TASK DETAILS = From the data below, copy exactly the lines that lie between the one holding "registries not the" and the one holding "End rewards.", including both, and nothing more.

TASK MATERIAL =
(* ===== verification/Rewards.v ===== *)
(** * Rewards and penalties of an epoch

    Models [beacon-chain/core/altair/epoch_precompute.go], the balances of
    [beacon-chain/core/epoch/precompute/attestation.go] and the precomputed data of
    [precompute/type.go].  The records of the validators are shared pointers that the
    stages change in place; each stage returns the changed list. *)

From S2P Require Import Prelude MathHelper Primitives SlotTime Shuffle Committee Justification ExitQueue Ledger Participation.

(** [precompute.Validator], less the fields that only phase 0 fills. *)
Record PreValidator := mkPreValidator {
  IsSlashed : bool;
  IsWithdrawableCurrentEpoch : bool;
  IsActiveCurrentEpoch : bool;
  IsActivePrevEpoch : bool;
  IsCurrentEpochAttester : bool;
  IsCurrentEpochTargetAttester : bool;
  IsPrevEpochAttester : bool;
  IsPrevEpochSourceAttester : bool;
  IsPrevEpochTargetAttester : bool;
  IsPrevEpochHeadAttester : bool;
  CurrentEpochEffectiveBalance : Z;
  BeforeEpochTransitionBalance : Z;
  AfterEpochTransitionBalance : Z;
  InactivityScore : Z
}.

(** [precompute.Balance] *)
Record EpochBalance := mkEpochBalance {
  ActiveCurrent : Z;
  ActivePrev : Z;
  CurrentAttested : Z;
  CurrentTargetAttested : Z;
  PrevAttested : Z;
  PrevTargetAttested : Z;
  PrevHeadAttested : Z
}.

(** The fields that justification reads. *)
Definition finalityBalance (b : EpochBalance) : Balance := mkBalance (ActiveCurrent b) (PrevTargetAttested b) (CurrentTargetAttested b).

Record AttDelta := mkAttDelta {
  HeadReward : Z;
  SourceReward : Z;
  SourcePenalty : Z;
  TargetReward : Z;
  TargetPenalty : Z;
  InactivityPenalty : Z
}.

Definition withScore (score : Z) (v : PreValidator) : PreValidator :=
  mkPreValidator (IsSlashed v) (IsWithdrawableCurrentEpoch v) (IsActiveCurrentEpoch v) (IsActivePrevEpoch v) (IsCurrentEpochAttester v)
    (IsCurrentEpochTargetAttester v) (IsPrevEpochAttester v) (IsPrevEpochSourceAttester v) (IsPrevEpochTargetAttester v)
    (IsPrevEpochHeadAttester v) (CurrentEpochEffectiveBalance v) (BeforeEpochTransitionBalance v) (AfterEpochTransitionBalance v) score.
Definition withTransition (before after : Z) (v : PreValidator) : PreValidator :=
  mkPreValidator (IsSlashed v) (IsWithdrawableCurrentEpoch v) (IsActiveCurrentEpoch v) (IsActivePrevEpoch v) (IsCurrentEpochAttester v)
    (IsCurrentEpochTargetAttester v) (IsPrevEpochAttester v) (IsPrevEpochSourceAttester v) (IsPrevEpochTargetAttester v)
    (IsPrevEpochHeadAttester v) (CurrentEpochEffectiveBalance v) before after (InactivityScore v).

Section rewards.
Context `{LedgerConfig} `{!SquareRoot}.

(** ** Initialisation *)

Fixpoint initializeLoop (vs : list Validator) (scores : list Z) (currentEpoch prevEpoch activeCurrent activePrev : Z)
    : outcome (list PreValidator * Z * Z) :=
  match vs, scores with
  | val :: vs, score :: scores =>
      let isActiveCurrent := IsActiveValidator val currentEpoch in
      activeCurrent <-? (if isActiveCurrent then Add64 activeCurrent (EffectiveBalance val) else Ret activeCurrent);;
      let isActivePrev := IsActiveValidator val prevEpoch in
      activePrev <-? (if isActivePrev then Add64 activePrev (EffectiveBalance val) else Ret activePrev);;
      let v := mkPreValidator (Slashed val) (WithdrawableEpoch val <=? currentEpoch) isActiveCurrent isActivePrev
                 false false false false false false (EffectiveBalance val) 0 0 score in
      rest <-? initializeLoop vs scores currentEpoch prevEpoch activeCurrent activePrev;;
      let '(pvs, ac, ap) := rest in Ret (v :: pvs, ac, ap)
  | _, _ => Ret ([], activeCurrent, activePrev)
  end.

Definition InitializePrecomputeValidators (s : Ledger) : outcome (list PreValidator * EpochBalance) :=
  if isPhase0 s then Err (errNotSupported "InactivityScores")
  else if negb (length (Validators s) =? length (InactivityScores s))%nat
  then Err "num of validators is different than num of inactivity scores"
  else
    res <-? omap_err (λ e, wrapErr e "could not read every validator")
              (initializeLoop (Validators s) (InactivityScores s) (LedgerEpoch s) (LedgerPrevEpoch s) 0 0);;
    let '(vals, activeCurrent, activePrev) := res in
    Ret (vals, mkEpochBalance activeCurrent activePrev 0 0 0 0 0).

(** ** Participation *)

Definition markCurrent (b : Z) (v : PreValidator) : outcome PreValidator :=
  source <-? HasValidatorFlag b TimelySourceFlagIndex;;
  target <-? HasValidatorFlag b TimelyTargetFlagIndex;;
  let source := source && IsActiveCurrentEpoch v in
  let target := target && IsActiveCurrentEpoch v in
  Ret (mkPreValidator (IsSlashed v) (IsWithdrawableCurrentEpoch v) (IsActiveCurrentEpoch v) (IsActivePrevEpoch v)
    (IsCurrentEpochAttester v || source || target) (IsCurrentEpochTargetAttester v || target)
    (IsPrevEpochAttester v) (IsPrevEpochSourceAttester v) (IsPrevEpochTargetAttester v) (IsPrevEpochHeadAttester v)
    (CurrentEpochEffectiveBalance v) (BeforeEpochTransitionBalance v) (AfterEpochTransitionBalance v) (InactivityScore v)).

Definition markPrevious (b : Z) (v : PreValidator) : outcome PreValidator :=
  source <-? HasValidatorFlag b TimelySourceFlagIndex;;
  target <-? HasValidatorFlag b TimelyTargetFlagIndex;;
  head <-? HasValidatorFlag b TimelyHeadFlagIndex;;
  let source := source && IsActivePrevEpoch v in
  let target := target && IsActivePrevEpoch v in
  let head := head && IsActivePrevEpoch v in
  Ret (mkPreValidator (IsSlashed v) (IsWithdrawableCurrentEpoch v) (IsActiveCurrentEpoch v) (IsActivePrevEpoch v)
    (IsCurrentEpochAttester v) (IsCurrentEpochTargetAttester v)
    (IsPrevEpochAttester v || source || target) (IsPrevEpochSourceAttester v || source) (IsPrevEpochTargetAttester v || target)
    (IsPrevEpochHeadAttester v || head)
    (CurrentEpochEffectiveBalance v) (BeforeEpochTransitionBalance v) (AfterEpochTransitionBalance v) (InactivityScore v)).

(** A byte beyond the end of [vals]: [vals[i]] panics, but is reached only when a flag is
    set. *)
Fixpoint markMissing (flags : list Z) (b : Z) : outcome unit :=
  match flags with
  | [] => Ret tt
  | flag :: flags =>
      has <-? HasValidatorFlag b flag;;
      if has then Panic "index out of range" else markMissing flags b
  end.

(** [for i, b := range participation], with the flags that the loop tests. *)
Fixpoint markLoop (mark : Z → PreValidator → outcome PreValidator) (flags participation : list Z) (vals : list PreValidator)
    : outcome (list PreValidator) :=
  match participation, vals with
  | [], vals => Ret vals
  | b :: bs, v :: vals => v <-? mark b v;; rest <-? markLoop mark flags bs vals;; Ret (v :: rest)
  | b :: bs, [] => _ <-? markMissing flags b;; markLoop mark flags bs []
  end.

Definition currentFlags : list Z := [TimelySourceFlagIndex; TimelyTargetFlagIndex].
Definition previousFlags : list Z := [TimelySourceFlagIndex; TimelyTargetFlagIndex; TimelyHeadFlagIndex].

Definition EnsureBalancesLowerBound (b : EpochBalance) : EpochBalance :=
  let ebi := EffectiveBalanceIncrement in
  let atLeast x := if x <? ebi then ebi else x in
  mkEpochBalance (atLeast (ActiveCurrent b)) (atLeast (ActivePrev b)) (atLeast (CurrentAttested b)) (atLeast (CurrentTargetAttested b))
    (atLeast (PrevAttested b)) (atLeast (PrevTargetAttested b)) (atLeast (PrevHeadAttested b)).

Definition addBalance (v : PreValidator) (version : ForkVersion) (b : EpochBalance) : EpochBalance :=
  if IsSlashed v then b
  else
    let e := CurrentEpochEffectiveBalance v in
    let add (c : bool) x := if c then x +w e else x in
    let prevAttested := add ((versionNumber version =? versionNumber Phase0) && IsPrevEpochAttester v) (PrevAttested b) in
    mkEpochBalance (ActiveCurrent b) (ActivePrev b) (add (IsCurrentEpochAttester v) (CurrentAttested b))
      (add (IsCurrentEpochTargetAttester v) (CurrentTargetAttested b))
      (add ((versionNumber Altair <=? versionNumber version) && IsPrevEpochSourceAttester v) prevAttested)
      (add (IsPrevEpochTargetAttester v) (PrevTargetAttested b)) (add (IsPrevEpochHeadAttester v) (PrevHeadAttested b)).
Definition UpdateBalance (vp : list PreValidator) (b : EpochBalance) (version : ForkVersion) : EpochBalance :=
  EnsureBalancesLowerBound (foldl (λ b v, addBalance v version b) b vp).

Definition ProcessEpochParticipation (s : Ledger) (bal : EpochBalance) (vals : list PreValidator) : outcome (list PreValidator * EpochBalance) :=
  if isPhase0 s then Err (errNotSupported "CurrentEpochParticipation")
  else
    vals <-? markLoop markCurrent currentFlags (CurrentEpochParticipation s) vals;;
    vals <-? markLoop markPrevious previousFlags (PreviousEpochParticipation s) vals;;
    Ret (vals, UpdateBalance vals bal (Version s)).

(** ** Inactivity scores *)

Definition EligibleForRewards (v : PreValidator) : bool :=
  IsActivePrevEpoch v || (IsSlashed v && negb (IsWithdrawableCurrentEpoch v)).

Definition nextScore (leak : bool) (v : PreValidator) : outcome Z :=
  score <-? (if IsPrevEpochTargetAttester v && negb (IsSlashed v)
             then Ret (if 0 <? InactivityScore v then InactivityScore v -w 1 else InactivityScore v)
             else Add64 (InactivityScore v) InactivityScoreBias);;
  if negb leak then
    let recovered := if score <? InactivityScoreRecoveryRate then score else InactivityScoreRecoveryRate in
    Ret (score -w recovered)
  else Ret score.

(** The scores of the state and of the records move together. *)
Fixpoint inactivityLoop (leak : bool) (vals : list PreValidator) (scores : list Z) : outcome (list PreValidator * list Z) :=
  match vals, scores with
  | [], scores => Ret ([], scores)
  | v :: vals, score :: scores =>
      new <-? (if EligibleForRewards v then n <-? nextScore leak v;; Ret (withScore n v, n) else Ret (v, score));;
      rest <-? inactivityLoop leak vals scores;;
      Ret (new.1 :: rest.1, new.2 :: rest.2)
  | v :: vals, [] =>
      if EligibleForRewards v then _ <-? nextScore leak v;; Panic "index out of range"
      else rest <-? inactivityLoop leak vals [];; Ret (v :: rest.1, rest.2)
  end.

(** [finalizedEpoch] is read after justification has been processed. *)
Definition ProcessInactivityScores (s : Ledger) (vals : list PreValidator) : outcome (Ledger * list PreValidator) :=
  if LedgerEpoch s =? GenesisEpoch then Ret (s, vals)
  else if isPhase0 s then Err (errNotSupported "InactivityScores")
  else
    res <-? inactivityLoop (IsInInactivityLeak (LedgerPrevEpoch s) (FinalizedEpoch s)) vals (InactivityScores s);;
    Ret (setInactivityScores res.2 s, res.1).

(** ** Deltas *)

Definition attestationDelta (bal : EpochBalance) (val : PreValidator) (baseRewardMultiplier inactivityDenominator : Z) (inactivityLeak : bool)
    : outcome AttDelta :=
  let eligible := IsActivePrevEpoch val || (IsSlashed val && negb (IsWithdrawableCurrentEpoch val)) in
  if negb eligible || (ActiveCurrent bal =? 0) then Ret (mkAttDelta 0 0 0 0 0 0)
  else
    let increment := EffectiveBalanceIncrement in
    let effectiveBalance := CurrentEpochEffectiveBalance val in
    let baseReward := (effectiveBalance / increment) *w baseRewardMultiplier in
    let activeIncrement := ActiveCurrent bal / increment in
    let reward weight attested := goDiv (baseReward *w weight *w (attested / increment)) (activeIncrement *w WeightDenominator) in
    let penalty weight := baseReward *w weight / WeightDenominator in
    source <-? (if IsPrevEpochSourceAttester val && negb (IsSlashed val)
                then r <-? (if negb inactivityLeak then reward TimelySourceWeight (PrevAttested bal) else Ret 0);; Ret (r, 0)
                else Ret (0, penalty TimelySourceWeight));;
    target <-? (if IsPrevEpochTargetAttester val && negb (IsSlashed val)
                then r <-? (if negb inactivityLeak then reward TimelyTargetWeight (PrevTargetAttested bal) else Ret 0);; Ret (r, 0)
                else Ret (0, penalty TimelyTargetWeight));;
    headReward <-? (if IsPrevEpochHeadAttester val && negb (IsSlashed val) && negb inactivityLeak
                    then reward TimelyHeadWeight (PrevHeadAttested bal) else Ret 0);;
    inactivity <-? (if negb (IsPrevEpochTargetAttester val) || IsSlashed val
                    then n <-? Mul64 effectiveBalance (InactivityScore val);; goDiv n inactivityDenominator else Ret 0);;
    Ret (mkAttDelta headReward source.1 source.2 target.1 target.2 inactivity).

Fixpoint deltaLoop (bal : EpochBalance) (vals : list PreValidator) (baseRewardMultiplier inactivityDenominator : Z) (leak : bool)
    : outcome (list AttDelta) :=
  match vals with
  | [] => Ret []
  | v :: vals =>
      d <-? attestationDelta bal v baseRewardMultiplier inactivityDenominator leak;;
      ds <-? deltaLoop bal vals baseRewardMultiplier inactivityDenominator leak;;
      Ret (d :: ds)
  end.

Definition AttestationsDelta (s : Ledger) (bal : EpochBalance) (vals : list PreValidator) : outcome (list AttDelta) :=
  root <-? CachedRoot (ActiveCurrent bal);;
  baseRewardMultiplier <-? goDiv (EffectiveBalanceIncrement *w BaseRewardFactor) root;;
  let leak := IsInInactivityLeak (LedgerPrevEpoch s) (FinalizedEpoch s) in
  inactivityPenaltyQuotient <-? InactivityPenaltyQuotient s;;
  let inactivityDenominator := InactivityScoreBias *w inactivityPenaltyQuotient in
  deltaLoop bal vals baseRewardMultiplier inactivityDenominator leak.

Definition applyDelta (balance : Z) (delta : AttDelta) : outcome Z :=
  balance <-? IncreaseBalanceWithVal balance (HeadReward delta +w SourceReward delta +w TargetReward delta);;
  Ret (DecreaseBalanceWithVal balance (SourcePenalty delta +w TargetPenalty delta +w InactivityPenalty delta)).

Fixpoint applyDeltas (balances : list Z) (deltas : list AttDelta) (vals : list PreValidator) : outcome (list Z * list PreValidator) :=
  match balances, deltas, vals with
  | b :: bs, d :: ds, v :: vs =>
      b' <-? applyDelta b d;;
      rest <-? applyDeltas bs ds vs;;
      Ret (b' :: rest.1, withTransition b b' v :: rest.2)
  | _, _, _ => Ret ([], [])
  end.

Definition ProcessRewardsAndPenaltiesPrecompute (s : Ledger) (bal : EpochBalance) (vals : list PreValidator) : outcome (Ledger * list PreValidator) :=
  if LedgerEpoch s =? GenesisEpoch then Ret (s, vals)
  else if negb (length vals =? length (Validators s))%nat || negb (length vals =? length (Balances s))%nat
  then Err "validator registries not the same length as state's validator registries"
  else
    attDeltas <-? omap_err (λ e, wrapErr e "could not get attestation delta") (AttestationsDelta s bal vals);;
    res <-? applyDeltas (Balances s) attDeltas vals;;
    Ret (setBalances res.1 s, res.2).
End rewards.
--
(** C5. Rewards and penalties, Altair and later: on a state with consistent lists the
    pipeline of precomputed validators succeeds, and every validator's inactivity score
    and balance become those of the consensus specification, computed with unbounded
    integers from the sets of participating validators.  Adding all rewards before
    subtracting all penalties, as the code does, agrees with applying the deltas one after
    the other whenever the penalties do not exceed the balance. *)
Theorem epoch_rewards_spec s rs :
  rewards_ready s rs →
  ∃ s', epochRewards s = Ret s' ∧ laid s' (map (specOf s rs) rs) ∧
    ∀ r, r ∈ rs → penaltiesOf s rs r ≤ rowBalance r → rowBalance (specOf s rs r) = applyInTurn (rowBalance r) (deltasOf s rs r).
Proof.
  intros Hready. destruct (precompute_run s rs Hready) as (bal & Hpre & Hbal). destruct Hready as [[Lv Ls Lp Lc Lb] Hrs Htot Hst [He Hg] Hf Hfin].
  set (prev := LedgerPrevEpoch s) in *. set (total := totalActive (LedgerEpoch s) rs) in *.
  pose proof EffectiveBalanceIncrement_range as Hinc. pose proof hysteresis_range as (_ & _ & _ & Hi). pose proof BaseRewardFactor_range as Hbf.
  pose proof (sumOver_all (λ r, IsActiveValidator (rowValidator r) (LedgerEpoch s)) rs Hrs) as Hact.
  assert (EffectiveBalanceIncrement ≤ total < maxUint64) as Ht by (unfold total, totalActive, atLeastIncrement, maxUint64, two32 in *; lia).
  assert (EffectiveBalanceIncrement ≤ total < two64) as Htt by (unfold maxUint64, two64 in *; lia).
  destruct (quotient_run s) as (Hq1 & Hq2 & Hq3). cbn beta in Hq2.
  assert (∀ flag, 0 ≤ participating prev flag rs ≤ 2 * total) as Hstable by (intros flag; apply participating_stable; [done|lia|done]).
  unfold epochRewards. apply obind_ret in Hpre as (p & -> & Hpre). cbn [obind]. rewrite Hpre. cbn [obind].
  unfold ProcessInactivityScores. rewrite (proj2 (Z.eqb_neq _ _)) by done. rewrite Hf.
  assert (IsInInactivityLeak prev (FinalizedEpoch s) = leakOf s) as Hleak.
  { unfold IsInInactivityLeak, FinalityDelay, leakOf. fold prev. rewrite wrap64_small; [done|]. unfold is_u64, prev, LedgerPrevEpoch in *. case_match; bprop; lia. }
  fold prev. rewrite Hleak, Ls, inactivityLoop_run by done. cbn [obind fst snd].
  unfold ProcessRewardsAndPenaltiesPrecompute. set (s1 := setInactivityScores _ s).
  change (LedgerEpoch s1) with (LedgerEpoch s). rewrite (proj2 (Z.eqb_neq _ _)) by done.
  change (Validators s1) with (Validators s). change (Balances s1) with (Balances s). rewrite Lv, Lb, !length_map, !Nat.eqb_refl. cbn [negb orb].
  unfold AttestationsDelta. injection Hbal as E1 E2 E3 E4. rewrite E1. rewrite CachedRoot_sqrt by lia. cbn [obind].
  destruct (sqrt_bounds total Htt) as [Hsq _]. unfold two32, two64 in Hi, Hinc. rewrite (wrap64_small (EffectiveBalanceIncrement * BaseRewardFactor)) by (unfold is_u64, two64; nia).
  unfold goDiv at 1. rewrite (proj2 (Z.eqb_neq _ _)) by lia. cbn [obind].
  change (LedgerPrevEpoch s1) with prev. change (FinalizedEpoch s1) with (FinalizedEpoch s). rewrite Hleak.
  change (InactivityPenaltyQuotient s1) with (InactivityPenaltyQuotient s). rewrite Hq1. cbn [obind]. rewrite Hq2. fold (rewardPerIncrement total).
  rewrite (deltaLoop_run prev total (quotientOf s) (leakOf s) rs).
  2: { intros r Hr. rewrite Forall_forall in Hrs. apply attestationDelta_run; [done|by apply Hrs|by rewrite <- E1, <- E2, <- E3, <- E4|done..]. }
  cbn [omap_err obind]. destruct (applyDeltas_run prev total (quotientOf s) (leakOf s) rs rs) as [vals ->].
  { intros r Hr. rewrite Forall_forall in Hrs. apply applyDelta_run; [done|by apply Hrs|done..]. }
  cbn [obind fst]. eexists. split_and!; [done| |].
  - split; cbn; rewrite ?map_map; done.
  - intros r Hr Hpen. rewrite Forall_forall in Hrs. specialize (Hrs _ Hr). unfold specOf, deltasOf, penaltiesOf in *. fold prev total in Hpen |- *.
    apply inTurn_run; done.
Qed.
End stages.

YOUR RESPONSE =
  then Err "validator registries not the same length as state's validator registries"
  else
    attDeltas <-? omap_err (λ e, wrapErr e "could not get attestation delta") (AttestationsDelta s bal vals);;
    res <-? applyDeltas (Balances s) attDeltas vals;;
    Ret (setBalances res.1 s, res.2).
End rewards.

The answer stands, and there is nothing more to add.